TASK DETAILS
Copy each entry as written.

SUPPLIED ENTRIES

(* ===== verification/ConnectionTests.v ===== *)
(** * The tests of the connector, replayed (src/connection.rs)

    The tests replace the brokers, the broker cache and the connections by
    fakes behind the traits [RequestHandler], [BrokerCache] and
    [ConnectionHandler]; the same fakes are instances of the classes here.  The
    network around them only keeps what the fakes share, the sleeps of the
    retries and the order in which brokers are tried. *)

From Stdlib Require Import ZArith Lia.
From stdpp Require Import base list numbers gmap fin_maps.
From S2P Require Import Prelude Bytes Wire VecBuilder Varint Primitives PrimitiveLaws ApiKey ErrorCode.
From S2P Require Import Codec RefCrates RawSnappy Versioned TopicMessages Frame ProtocolTests Support MetadataCache.
From S2P Require Import Messenger MessengerSystem Io Backoff Topology Transport Session BrokerCache Connection.

Local Open Scope Z_scope.
Local Open Scope rust_scope.
Local Open Scope test_scope.

Module Fakes.
(** [succeed] of the tests, whether the shuffle turns the brokers round, and
    the sleeps. *)
Record Net : Type := mkNet {
  succeed : bool;
  reversed : bool;
  fake_slept : list Z;
}.

#[export] Instance fake_timer : Timer Net := {|
  thread_rng := fun lo hi n => if f64_lt lo hi && f64_valid lo then Some (lo, n) else None;
  sleep_for d n := mkNet (succeed n) (reversed n) (fake_slept n ++ [d]);
  slept := fake_slept;
|}.

#[export] Instance fake_sockets : Sockets Net := {|
  TcpStream := unit;
  TlsStream := unit;
  ClientConfig := unit;
  ServerName := unit;
  tcp_connect _ := io_lift (Ok tt);
  socks5_connect s _ := io_lift (Ok s);
  server_name_try_from _ := Some tt;
  tls_connect _ _ s := io_lift (Ok s);
|}.

#[export] Instance fake_network : Network Net := {|
  shuffle A l n := (if reversed n then rev l else l, n);
  exchange _ _ _ _ _ := fun _ => None;
|}.

Definition fake_world (n : Net) : World (N:=Net) :=
  mkWorld n [] ∅ (mkBrokerCell None 0) MetadataCache_default (mkBrokerCell None 0)
    (mkCurrentBroker None 0 None None).

Definition arbitrary_metadata_request : MetadataRequest := mkMetadataRequest None None.
Definition arbitrary_metadata_response : MetadataResponse := mkMetadataResponse None [] None None [].
Definition arbitrary_fatal_error : RequestError := NoVersionMatch ApiKeys.Metadata.
Definition arbitrary_recoverable_error : RequestError := ReqIO UnexpectedEof.

(** [FakeBroker::success], [fatal_error] and [recoverable]: what it answers. *)
Definition FakeBroker : Type := outcome RequestError MetadataResponse.
Definition success : FakeBroker := Ok arbitrary_metadata_response.
Definition fatal_error : FakeBroker := Err arbitrary_fatal_error.
Definition recoverable : FakeBroker := Err arbitrary_recoverable_error.

#[export] Instance FakeBroker_handler : RequestHandler (World (N:=Net)) FakeBroker := fun b _ => io_lift b.

(** [FakeBrokerCache], by what its two functions do to the shared flag. *)
Definition FakeBrokerCache (on_get : bool -> outcome ConnectionErrors.Error FakeBroker)
    (on_invalidate : bool -> bool) :
    BrokerCache (World (N:=Net)) FakeBroker ConnectionErrors.Error := {|
  bc_get w := Some (let! b := on_get (succeed (w_net w)) in Ok (b, 0), w);
  bc_invalidate _ w :=
    set_net (mkNet (on_invalidate (succeed (w_net w))) (reversed (w_net w)) (fake_slept (w_net w))) w;
|}.

(** The backoff of the tests, [Backoff::new(&Default::default())]. *)
Definition backoff : Backoff Empty_set := Backoff_new BackoffConfig_default.

(** [metadata_request_with_retry(..).await] with a cache; one retry is all
    that the tests need. *)
Definition with_cache (cache : BrokerCache (World (N:=Net)) FakeBroker ConnectionErrors.Error)
    (mode : MetadataLookupMode FakeBroker) : outcome ConnectionErrors.Error MetadataResponse :=
  match metadata_request_with_retry (E:=ConnectionErrors.Error) 5 id mode
          arbitrary_metadata_request backoff (fake_world (mkNet false false [])) with
  | Some (r, _) => r
  | None => Panic Unreachable
  end.
End Fakes.
Import Fakes.

(** ** Metadata requests *)

(** A cache whose functions are not called: using it would panic, or show in
    the flag. *)
Definition unused_cache : BrokerCache (World (N:=Net)) FakeBroker ConnectionErrors.Error :=
  FakeBrokerCache (fun _ => Panic Unreachable) id.

Definition happy_cached_broker : Prop :=
  get result := with_cache (FakeBrokerCache (fun _ => Ok success) id) ArbitraryBroker in
  arbitrary_metadata_response = result.

Definition fatal_error_cached_broker : Prop :=
  fail result := with_cache (FakeBrokerCache (fun _ => Ok fatal_error) id) ArbitraryBroker in
  match result with ConnectionErrors.Metadata (NoVersionMatch _) => True | _ => False end.

(** The broker fails until the cache is invalidated. *)
Definition sad_cached_broker : Prop :=
  get result := with_cache (FakeBrokerCache (fun succeed => Ok (if succeed then success else recoverable))
                              (fun _ => true)) ArbitraryBroker in
  arbitrary_metadata_response = result.

Definition happy_broker_override : Prop :=
  get result := with_cache unused_cache (SpecificBroker success) in
  arbitrary_metadata_response = result.

Definition sad_broker_override : Prop :=
  fail result := with_cache unused_cache (SpecificBroker recoverable) in
  match result with ConnectionErrors.Metadata (ReqIO _) => True | _ => False end.

(** ** Connecting *)

(** [FakeConn] and [FakeBrokerRepresentation]. *)
Inductive FakeConn : Type := fake_conn.
Definition FakeBrokerRepresentation : Type := outcome ConnectionErrors.Error FakeConn.

#[local] Instance FakeBrokerRepresentation_handler :
  ConnectionHandler (World (N:=Net)) FakeBrokerRepresentation FakeConn ConnectionErrors.Error :=
  fun b => io_lift b.

(** Whatever the order in which the brokers are tried. *)
Definition connect_picks_successful_broker : Prop :=
  let brokers : list FakeBrokerRepresentation :=
    [Ok fake_conn; Err (ConnectionErrors.Metadata arbitrary_recoverable_error)] in
  for_each [false; true] (fun reversed =>
    match connect_to_a_broker_with_retry (R:=FakeConn) 5 brokers BackoffConfig_default
            (fake_world (mkNet false reversed [])) with
    | Some (r, _) => get conn := r in conn = fake_conn
    | None => False
    end).

Lemma connection_tests_pass :
  happy_cached_broker /\ fatal_error_cached_broker /\ sad_cached_broker /\ happy_broker_override /\
  sad_broker_override /\ connect_picks_successful_broker.
Proof. passes. Qed.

FINAL ANSWER
(* ===== verification/ConnectionTests.v ===== *)
(** * The tests of the connector, replayed (src/connection.rs)

    The tests replace the brokers, the broker cache and the connections by
    fakes behind the traits [RequestHandler], [BrokerCache] and
    [ConnectionHandler]; the same fakes are instances of the classes here.  The
    network around them only keeps what the fakes share, the sleeps of the
    retries and the order in which brokers are tried. *)

From Stdlib Require Import ZArith Lia.
From stdpp Require Import base list numbers gmap fin_maps.
From S2P Require Import Prelude Bytes Wire VecBuilder Varint Primitives PrimitiveLaws ApiKey ErrorCode.
From S2P Require Import Codec RefCrates RawSnappy Versioned TopicMessages Frame ProtocolTests Support MetadataCache.
From S2P Require Import Messenger MessengerSystem Io Backoff Topology Transport Session BrokerCache Connection.

Local Open Scope Z_scope.
Local Open Scope rust_scope.
Local Open Scope test_scope.

Module Fakes.
(** [succeed] of the tests, whether the shuffle turns the brokers round, and
    the sleeps. *)
Record Net : Type := mkNet {
  succeed : bool;
  reversed : bool;
  fake_slept : list Z;
}.

#[export] Instance fake_timer : Timer Net := {|
  thread_rng := fun lo hi n => if f64_lt lo hi && f64_valid lo then Some (lo, n) else None;
  sleep_for d n := mkNet (succeed n) (reversed n) (fake_slept n ++ [d]);
  slept := fake_slept;
|}.

#[export] Instance fake_sockets : Sockets Net := {|
  TcpStream := unit;
  TlsStream := unit;
  ClientConfig := unit;
  ServerName := unit;
  tcp_connect _ := io_lift (Ok tt);
  socks5_connect s _ := io_lift (Ok s);
  server_name_try_from _ := Some tt;
  tls_connect _ _ s := io_lift (Ok s);
|}.

#[export] Instance fake_network : Network Net := {|
  shuffle A l n := (if reversed n then rev l else l, n);
  exchange _ _ _ _ _ := fun _ => None;
|}.

Definition fake_world (n : Net) : World (N:=Net) :=
  mkWorld n [] ∅ (mkBrokerCell None 0) MetadataCache_default (mkBrokerCell None 0)
    (mkCurrentBroker None 0 None None).

Definition arbitrary_metadata_request : MetadataRequest := mkMetadataRequest None None.
Definition arbitrary_metadata_response : MetadataResponse := mkMetadataResponse None [] None None [].
Definition arbitrary_fatal_error : RequestError := NoVersionMatch ApiKeys.Metadata.
Definition arbitrary_recoverable_error : RequestError := ReqIO UnexpectedEof.

(** [FakeBroker::success], [fatal_error] and [recoverable]: what it answers. *)
Definition FakeBroker : Type := outcome RequestError MetadataResponse.
Definition success : FakeBroker := Ok arbitrary_metadata_response.
Definition fatal_error : FakeBroker := Err arbitrary_fatal_error.
Definition recoverable : FakeBroker := Err arbitrary_recoverable_error.

#[export] Instance FakeBroker_handler : RequestHandler (World (N:=Net)) FakeBroker := fun b _ => io_lift b.

(** [FakeBrokerCache], by what its two functions do to the shared flag. *)
Definition FakeBrokerCache (on_get : bool -> outcome ConnectionErrors.Error FakeBroker)
    (on_invalidate : bool -> bool) :
    BrokerCache (World (N:=Net)) FakeBroker ConnectionErrors.Error := {|
  bc_get w := Some (let! b := on_get (succeed (w_net w)) in Ok (b, 0), w);
  bc_invalidate _ w :=
    set_net (mkNet (on_invalidate (succeed (w_net w))) (reversed (w_net w)) (fake_slept (w_net w))) w;
|}.

(** The backoff of the tests, [Backoff::new(&Default::default())]. *)
Definition backoff : Backoff Empty_set := Backoff_new BackoffConfig_default.

(** [metadata_request_with_retry(..).await] with a cache; one retry is all
    that the tests need. *)
Definition with_cache (cache : BrokerCache (World (N:=Net)) FakeBroker ConnectionErrors.Error)
    (mode : MetadataLookupMode FakeBroker) : outcome ConnectionErrors.Error MetadataResponse :=
  match metadata_request_with_retry (E:=ConnectionErrors.Error) 5 id mode
          arbitrary_metadata_request backoff (fake_world (mkNet false false [])) with
  | Some (r, _) => r
  | None => Panic Unreachable
  end.
End Fakes.
Import Fakes.

(** ** Metadata requests *)

(** A cache whose functions are not called: using it would panic, or show in
    the flag. *)
Definition unused_cache : BrokerCache (World (N:=Net)) FakeBroker ConnectionErrors.Error :=
  FakeBrokerCache (fun _ => Panic Unreachable) id.

Definition happy_cached_broker : Prop :=
  get result := with_cache (FakeBrokerCache (fun _ => Ok success) id) ArbitraryBroker in
  arbitrary_metadata_response = result.

Definition fatal_error_cached_broker : Prop :=
  fail result := with_cache (FakeBrokerCache (fun _ => Ok fatal_error) id) ArbitraryBroker in
  match result with ConnectionErrors.Metadata (NoVersionMatch _) => True | _ => False end.

(** The broker fails until the cache is invalidated. *)
Definition sad_cached_broker : Prop :=
  get result := with_cache (FakeBrokerCache (fun succeed => Ok (if succeed then success else recoverable))
                              (fun _ => true)) ArbitraryBroker in
  arbitrary_metadata_response = result.

Definition happy_broker_override : Prop :=
  get result := with_cache unused_cache (SpecificBroker success) in
  arbitrary_metadata_response = result.

Definition sad_broker_override : Prop :=
  fail result := with_cache unused_cache (SpecificBroker recoverable) in
  match result with ConnectionErrors.Metadata (ReqIO _) => True | _ => False end.

(** ** Connecting *)

(** [FakeConn] and [FakeBrokerRepresentation]. *)
Inductive FakeConn : Type := fake_conn.
Definition FakeBrokerRepresentation : Type := outcome ConnectionErrors.Error FakeConn.

#[local] Instance FakeBrokerRepresentation_handler :
  ConnectionHandler (World (N:=Net)) FakeBrokerRepresentation FakeConn ConnectionErrors.Error :=
  fun b => io_lift b.

(** Whatever the order in which the brokers are tried. *)
Definition connect_picks_successful_broker : Prop :=
  let brokers : list FakeBrokerRepresentation :=
    [Ok fake_conn; Err (ConnectionErrors.Metadata arbitrary_recoverable_error)] in
  for_each [false; true] (fun reversed =>
    match connect_to_a_broker_with_retry (R:=FakeConn) 5 brokers BackoffConfig_default
            (fake_world (mkNet false reversed [])) with
    | Some (r, _) => get conn := r in conn = fake_conn
    | None => False
    end).

Lemma connection_tests_pass :
  happy_cached_broker /\ fatal_error_cached_broker /\ sad_cached_broker /\ happy_broker_override /\
  sad_broker_override /\ connect_picks_successful_broker.
Proof. passes. Qed.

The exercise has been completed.